PROMPT:
With the line containing "intros Ed Hn" as the start and the line containing "- destruct o; try done; simpl in *." as the end, transcribe that span of the entries below exactly, including both.

STORED DATA:
^^^^^^^^

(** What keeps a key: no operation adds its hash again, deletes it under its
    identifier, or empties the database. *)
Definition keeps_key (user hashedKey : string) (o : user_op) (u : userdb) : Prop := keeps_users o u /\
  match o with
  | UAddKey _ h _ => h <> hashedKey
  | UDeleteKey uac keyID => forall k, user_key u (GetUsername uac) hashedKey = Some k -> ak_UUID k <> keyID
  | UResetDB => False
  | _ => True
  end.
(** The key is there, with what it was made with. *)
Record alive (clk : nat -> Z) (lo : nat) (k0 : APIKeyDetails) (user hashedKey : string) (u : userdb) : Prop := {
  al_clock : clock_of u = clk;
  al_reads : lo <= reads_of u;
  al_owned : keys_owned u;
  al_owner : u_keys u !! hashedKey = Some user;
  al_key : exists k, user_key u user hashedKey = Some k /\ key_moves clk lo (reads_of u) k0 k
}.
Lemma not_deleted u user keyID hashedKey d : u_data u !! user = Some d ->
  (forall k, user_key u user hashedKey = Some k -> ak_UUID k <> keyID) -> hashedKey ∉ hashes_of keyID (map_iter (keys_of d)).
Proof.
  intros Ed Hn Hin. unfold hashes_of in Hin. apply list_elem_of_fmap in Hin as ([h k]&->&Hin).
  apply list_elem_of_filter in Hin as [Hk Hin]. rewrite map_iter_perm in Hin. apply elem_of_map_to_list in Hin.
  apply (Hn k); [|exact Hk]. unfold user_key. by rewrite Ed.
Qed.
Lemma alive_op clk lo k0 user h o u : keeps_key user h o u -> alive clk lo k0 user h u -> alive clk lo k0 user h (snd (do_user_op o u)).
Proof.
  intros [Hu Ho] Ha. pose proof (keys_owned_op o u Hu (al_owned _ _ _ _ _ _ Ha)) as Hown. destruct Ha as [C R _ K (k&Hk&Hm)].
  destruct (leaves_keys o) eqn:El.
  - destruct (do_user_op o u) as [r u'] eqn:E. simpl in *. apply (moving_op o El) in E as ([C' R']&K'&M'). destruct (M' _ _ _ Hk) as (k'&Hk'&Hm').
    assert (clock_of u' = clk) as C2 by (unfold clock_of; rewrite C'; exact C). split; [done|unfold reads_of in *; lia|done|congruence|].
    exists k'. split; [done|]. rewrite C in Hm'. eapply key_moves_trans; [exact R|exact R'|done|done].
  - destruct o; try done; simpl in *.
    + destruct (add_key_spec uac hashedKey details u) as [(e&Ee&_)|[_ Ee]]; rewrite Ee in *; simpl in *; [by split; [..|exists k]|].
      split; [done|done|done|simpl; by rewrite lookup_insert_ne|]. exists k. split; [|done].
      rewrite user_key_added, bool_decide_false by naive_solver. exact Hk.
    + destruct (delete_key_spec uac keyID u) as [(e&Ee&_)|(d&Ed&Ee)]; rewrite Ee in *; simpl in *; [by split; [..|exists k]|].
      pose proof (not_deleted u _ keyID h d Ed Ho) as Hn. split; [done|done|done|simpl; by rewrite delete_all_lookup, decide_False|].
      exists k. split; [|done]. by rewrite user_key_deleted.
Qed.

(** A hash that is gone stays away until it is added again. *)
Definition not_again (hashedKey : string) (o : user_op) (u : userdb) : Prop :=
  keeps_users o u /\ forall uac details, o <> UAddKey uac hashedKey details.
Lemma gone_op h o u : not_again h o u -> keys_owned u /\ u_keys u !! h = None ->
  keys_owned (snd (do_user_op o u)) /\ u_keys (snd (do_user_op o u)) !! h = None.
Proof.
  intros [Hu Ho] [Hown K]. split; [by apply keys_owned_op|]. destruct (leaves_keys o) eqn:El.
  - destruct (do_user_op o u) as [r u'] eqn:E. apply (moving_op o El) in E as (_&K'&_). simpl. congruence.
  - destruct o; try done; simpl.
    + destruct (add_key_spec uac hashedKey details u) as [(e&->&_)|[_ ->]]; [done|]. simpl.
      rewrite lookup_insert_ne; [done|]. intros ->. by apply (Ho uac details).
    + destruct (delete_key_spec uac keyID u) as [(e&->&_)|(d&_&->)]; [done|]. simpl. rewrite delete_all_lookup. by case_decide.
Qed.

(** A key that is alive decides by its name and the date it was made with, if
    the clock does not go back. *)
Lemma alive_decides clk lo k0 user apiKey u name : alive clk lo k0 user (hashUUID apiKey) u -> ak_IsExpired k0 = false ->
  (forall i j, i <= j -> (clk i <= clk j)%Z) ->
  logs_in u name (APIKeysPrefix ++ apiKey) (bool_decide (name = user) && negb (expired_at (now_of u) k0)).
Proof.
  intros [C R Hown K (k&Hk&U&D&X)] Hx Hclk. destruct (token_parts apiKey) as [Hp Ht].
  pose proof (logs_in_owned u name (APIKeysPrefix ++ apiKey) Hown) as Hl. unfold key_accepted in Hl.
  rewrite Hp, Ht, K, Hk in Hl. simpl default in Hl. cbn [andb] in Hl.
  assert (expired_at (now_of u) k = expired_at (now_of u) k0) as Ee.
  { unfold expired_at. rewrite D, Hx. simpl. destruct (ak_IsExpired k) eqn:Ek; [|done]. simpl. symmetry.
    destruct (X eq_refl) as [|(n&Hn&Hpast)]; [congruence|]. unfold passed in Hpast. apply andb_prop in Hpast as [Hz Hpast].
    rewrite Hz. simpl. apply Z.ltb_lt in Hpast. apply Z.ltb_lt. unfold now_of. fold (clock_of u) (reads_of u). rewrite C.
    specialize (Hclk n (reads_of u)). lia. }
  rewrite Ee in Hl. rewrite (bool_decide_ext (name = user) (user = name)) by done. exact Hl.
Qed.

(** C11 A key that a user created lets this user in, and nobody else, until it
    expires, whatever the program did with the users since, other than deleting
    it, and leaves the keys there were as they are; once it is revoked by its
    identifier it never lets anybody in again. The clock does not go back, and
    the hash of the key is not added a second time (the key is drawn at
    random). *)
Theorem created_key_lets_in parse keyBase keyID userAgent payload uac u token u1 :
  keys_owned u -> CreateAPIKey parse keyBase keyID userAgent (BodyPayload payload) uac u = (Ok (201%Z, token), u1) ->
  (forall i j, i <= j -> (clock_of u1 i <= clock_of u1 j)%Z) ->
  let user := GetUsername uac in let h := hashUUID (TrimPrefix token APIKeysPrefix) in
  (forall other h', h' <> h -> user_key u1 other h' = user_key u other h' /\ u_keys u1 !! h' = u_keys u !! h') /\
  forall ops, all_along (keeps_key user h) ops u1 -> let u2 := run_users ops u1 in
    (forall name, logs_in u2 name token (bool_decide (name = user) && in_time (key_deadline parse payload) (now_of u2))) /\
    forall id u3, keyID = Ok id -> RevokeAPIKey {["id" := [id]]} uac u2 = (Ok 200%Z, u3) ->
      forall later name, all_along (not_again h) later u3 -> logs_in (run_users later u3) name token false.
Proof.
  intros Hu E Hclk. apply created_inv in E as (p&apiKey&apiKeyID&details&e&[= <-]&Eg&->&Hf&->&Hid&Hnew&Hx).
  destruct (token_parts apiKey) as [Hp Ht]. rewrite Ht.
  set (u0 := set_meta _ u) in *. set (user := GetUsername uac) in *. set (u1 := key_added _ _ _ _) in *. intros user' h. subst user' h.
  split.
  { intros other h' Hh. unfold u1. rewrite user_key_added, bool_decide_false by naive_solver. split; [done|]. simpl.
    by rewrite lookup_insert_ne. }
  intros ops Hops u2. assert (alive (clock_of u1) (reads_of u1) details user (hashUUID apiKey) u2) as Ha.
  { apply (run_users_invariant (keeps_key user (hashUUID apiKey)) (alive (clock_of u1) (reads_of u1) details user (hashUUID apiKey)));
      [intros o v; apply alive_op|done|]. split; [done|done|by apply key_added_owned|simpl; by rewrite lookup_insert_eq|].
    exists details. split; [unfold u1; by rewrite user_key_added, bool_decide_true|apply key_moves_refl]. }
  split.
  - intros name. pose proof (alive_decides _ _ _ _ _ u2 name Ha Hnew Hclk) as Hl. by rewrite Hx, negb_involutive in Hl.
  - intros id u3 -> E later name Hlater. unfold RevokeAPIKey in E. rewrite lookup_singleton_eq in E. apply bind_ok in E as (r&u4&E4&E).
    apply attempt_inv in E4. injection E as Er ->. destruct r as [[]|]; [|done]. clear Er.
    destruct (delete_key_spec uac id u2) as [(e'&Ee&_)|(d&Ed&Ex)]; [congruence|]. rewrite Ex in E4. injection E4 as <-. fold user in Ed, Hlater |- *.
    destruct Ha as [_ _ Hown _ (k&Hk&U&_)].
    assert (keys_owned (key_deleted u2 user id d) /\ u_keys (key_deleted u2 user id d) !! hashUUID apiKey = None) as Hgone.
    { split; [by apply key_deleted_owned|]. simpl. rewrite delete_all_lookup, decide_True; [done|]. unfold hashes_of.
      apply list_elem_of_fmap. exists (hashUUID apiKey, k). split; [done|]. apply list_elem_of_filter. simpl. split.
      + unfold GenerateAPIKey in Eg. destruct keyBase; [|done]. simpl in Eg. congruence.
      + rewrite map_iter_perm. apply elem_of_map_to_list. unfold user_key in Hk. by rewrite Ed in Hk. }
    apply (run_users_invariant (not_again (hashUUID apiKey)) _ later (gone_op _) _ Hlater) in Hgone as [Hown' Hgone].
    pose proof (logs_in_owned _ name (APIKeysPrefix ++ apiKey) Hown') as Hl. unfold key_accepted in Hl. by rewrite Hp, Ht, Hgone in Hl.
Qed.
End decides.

^^^^^^^^

TASK RESPONSE:
  intros Ed Hn Hin. unfold hashes_of in Hin. apply list_elem_of_fmap in Hin as ([h k]&->&Hin).
  apply list_elem_of_filter in Hin as [Hk Hin]. rewrite map_iter_perm in Hin. apply elem_of_map_to_list in Hin.
  apply (Hn k); [|exact Hk]. unfold user_key. by rewrite Ed.
Qed.
Lemma alive_op clk lo k0 user h o u : keeps_key user h o u -> alive clk lo k0 user h u -> alive clk lo k0 user h (snd (do_user_op o u)).
Proof.
  intros [Hu Ho] Ha. pose proof (keys_owned_op o u Hu (al_owned _ _ _ _ _ _ Ha)) as Hown. destruct Ha as [C R _ K (k&Hk&Hm)].
  destruct (leaves_keys o) eqn:El.
  - destruct (do_user_op o u) as [r u'] eqn:E. simpl in *. apply (moving_op o El) in E as ([C' R']&K'&M'). destruct (M' _ _ _ Hk) as (k'&Hk'&Hm').
    assert (clock_of u' = clk) as C2 by (unfold clock_of; rewrite C'; exact C). split; [done|unfold reads_of in *; lia|done|congruence|].
    exists k'. split; [done|]. rewrite C in Hm'. eapply key_moves_trans; [exact R|exact R'|done|done].
  - destruct o; try done; simpl in *.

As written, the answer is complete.